The data START

(* ===== verification/IntSort.v ===== *)
(** * The integer sort of the NAS Parallel Benchmarks

    [NPB/SERIAL/IS/is.c]: the pseudorandom numbers ([randlc]), the keys made
    of them ([create_seq]), the ranking of the keys with its partial
    verification ([rank]), the sort and its check ([full_verify]) and the
    benchmark ([main]).  The classes of the benchmark differ in the sizes of
    the arrays and in the partial verification; the theorems hold for every
    choice of sizes, and so for the six classes. *)


From S2P Require Import Prelude Double.

(** ** Classes *)

Inductive CLASS := S | W | A | B | C | D.

(** What [#if CLASS == ...] fixes. *)
Record sizes := Sizes {
  class : CLASS;
  TOTAL_KEYS_LOG_2 : Z;
  MAX_KEY_LOG_2 : Z;
  NUM_BUCKETS_LOG_2 : Z;
  USE_BUCKETS : bool
}.

Definition sizes_of (b : bool) (c : CLASS) : sizes :=
  match c with
  | S => Sizes S 16 11 9 b
  | W => Sizes W 20 16 10 b
  | A => Sizes A 23 19 10 b
  | B => Sizes B 25 21 10 b
  | C => Sizes C 27 23 10 b
  | D => Sizes D 31 27 10 b
  end.

Definition MAX_ITERATIONS := 10.
Definition TEST_ARRAY_SIZE := 5.

Definition test_index_array_of (c : CLASS) : list Z :=
  match c with
  | S => [48427; 17148; 23627; 62548; 4431]
  | W => [357773; 934767; 875723; 898999; 404505]
  | A => [2112377; 662041; 5336171; 3642833; 4250760]
  | B => [41869; 812306; 5102857; 18232239; 26860214]
  | C => [44172927; 72999161; 74326391; 129606274; 21736814]
  | D => [1317351170; 995930646; 1157283250; 1503301535; 1453734525]
  end.

Definition test_rank_array_of (c : CLASS) : list Z :=
  match c with
  | S => [0; 18; 346; 64917; 65463]
  | W => [1249; 11698; 1039987; 1043896; 1048018]
  | A => [104; 17523; 123928; 8288932; 8388264]
  | B => [33422937; 10244; 59149; 33135281; 99]
  | C => [61147; 882988; 266290; 133997595; 133525895]
  | D => [1; 36538729; 1978098519; 2145192618; 2147425337]
  end.

(** ** Random numbers *)

(** The constants, multiplied up in loops on the first call. *)
Definition R23 := Nat.iter 23 (fun r => dmul (ddiv (double 1) (double 2)) r) (double 1).
Definition T23 := Nat.iter 23 (fun t => dmul (double 2) t) (double 1).
Definition R46 := Nat.iter 46 (fun r => dmul (ddiv (double 1) (double 2)) r) (double 1).
Definition T46 := Nat.iter 46 (fun t => dmul (double 2) t) (double 1).

(** The value returned and the new [*X]. *)
Definition randlc (X A : spec_float) : res (spec_float * spec_float) :=
  let T1 := dmul R23 A in
  j ← to_int (trunc_Z T1);
  let A1 := double j in
  let A2 := dsub A (dmul T23 A1) in
  let T1 := dmul R23 X in
  j ← to_int (trunc_Z T1);
  let X1 := double j in
  let X2 := dsub X (dmul T23 X1) in
  let T1 := dadd (dmul A1 X2) (dmul A2 X1) in
  j ← to_int (trunc_Z (dmul R23 T1));
  let T2 := double j in
  let Z := dsub T1 (dmul T23 T2) in
  let T3 := dadd (dmul T23 Z) (dmul A2 X2) in
  j ← to_int (trunc_Z (dmul R46 T3));
  let T4 := double j in
  let X := dsub T3 (dmul T46 T4) in
  Ok (dmul R46 X, X).

(** ** The program's state *)

(** The global pointer to ranks. *)
Inductive ptr := Null | ToKeyBuff1.

(** What is printed besides the reports. *)
Inductive message :=
| FailedPartialVerification (iteration i : Z)
| OutOfSort (j : Z).

Record state := State {
  key_array : list Z;
  key_buff1 : list Z;
  key_buff2 : list Z;
  partial_verify_vals : list Z;
  bucket_size : list Z;
  bucket_ptrs : list Z;
  test_index_array : list Z;
  test_rank_array : list Z;
  key_buff_ptr_global : ptr;
  passed_verification : Z;
  output : list message
}.

Definition set_key_array st v := State v (key_buff1 st) (key_buff2 st) (partial_verify_vals st)
  (bucket_size st) (bucket_ptrs st) (test_index_array st) (test_rank_array st) (key_buff_ptr_global st)
  (passed_verification st) (output st).
Definition set_passed st v := State (key_array st) (key_buff1 st) (key_buff2 st) (partial_verify_vals st)
  (bucket_size st) (bucket_ptrs st) (test_index_array st) (test_rank_array st) (key_buff_ptr_global st)
  v (output st).

Section Program.
Context (P : sizes).

Definition TOTAL_KEYS := 2 ^ TOTAL_KEYS_LOG_2 P.
Definition MAX_KEY := 2 ^ MAX_KEY_LOG_2 P.
Definition NUM_BUCKETS := 2 ^ NUM_BUCKETS_LOG_2 P.
Definition NUM_KEYS := TOTAL_KEYS.

(** The width of [INT_TYPE]. *)
Definition INT_TYPE : Z := match class P with D => 64 | _ => 32 end.

(** ** Keys *)

(** One turn of the loop; the loop's counter is an [int] for every class. *)
Definition make_key (a : spec_float) (i : Z) : spec_float * list Z -> res (spec_float * list Z) :=
  fun '(seed, keys) =>
    let k := MAX_KEY / 4 in
    '(x, seed) ← randlc seed a;
    '(r, seed) ← randlc seed a; let x := dadd x r in
    '(r, seed) ← randlc seed a; let x := dadd x r in
    '(r, seed) ← randlc seed a; let x := dadd x r in
    key ← match trunc_Z (dmul (double k) x) with Some z => chk INT_TYPE z | None => Err Overflow end;
    keys ← keys.[i <- key];
    _ ← chk 32 (i + 1);
    Ok (seed, keys).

The data END

- [Task instructions] The records above are to be reproduced exactly, with nothing left out.

- [Solved exercise]
(* ===== verification/IntSort.v ===== *)
(** * The integer sort of the NAS Parallel Benchmarks

    [NPB/SERIAL/IS/is.c]: the pseudorandom numbers ([randlc]), the keys made
    of them ([create_seq]), the ranking of the keys with its partial
    verification ([rank]), the sort and its check ([full_verify]) and the
    benchmark ([main]).  The classes of the benchmark differ in the sizes of
    the arrays and in the partial verification; the theorems hold for every
    choice of sizes, and so for the six classes. *)


From S2P Require Import Prelude Double.

(** ** Classes *)

Inductive CLASS := S | W | A | B | C | D.

(** What [#if CLASS == ...] fixes. *)
Record sizes := Sizes {
  class : CLASS;
  TOTAL_KEYS_LOG_2 : Z;
  MAX_KEY_LOG_2 : Z;
  NUM_BUCKETS_LOG_2 : Z;
  USE_BUCKETS : bool
}.

Definition sizes_of (b : bool) (c : CLASS) : sizes :=
  match c with
  | S => Sizes S 16 11 9 b
  | W => Sizes W 20 16 10 b
  | A => Sizes A 23 19 10 b
  | B => Sizes B 25 21 10 b
  | C => Sizes C 27 23 10 b
  | D => Sizes D 31 27 10 b
  end.

Definition MAX_ITERATIONS := 10.
Definition TEST_ARRAY_SIZE := 5.

Definition test_index_array_of (c : CLASS) : list Z :=
  match c with
  | S => [48427; 17148; 23627; 62548; 4431]
  | W => [357773; 934767; 875723; 898999; 404505]
  | A => [2112377; 662041; 5336171; 3642833; 4250760]
  | B => [41869; 812306; 5102857; 18232239; 26860214]
  | C => [44172927; 72999161; 74326391; 129606274; 21736814]
  | D => [1317351170; 995930646; 1157283250; 1503301535; 1453734525]
  end.

Definition test_rank_array_of (c : CLASS) : list Z :=
  match c with
  | S => [0; 18; 346; 64917; 65463]
  | W => [1249; 11698; 1039987; 1043896; 1048018]
  | A => [104; 17523; 123928; 8288932; 8388264]
  | B => [33422937; 10244; 59149; 33135281; 99]
  | C => [61147; 882988; 266290; 133997595; 133525895]
  | D => [1; 36538729; 1978098519; 2145192618; 2147425337]
  end.

(** ** Random numbers *)

(** The constants, multiplied up in loops on the first call. *)
Definition R23 := Nat.iter 23 (fun r => dmul (ddiv (double 1) (double 2)) r) (double 1).
Definition T23 := Nat.iter 23 (fun t => dmul (double 2) t) (double 1).
Definition R46 := Nat.iter 46 (fun r => dmul (ddiv (double 1) (double 2)) r) (double 1).
Definition T46 := Nat.iter 46 (fun t => dmul (double 2) t) (double 1).

(** The value returned and the new [*X]. *)
Definition randlc (X A : spec_float) : res (spec_float * spec_float) :=
  let T1 := dmul R23 A in
  j ← to_int (trunc_Z T1);
  let A1 := double j in
  let A2 := dsub A (dmul T23 A1) in
  let T1 := dmul R23 X in
  j ← to_int (trunc_Z T1);
  let X1 := double j in
  let X2 := dsub X (dmul T23 X1) in
  let T1 := dadd (dmul A1 X2) (dmul A2 X1) in
  j ← to_int (trunc_Z (dmul R23 T1));
  let T2 := double j in
  let Z := dsub T1 (dmul T23 T2) in
  let T3 := dadd (dmul T23 Z) (dmul A2 X2) in
  j ← to_int (trunc_Z (dmul R46 T3));
  let T4 := double j in
  let X := dsub T3 (dmul T46 T4) in
  Ok (dmul R46 X, X).

(** ** The program's state *)

(** The global pointer to ranks. *)
Inductive ptr := Null | ToKeyBuff1.

(** What is printed besides the reports. *)
Inductive message :=
| FailedPartialVerification (iteration i : Z)
| OutOfSort (j : Z).

Record state := State {
  key_array : list Z;
  key_buff1 : list Z;
  key_buff2 : list Z;
  partial_verify_vals : list Z;
  bucket_size : list Z;
  bucket_ptrs : list Z;
  test_index_array : list Z;
  test_rank_array : list Z;
  key_buff_ptr_global : ptr;
  passed_verification : Z;
  output : list message
}.

Definition set_key_array st v := State v (key_buff1 st) (key_buff2 st) (partial_verify_vals st)
  (bucket_size st) (bucket_ptrs st) (test_index_array st) (test_rank_array st) (key_buff_ptr_global st)
  (passed_verification st) (output st).
Definition set_passed st v := State (key_array st) (key_buff1 st) (key_buff2 st) (partial_verify_vals st)
  (bucket_size st) (bucket_ptrs st) (test_index_array st) (test_rank_array st) (key_buff_ptr_global st)
  v (output st).

Section Program.
Context (P : sizes).

Definition TOTAL_KEYS := 2 ^ TOTAL_KEYS_LOG_2 P.
Definition MAX_KEY := 2 ^ MAX_KEY_LOG_2 P.
Definition NUM_BUCKETS := 2 ^ NUM_BUCKETS_LOG_2 P.
Definition NUM_KEYS := TOTAL_KEYS.

(** The width of [INT_TYPE]. *)
Definition INT_TYPE : Z := match class P with D => 64 | _ => 32 end.

(** ** Keys *)

(** One turn of the loop; the loop's counter is an [int] for every class. *)
Definition make_key (a : spec_float) (i : Z) : spec_float * list Z -> res (spec_float * list Z) :=
  fun '(seed, keys) =>
    let k := MAX_KEY / 4 in
    '(x, seed) ← randlc seed a;
    '(r, seed) ← randlc seed a; let x := dadd x r in
    '(r, seed) ← randlc seed a; let x := dadd x r in
    '(r, seed) ← randlc seed a; let x := dadd x r in
    key ← match trunc_Z (dmul (double k) x) with Some z => chk INT_TYPE z | None => Err Overflow end;
    keys ← keys.[i <- key];
    _ ← chk 32 (i + 1);
    Ok (seed, keys).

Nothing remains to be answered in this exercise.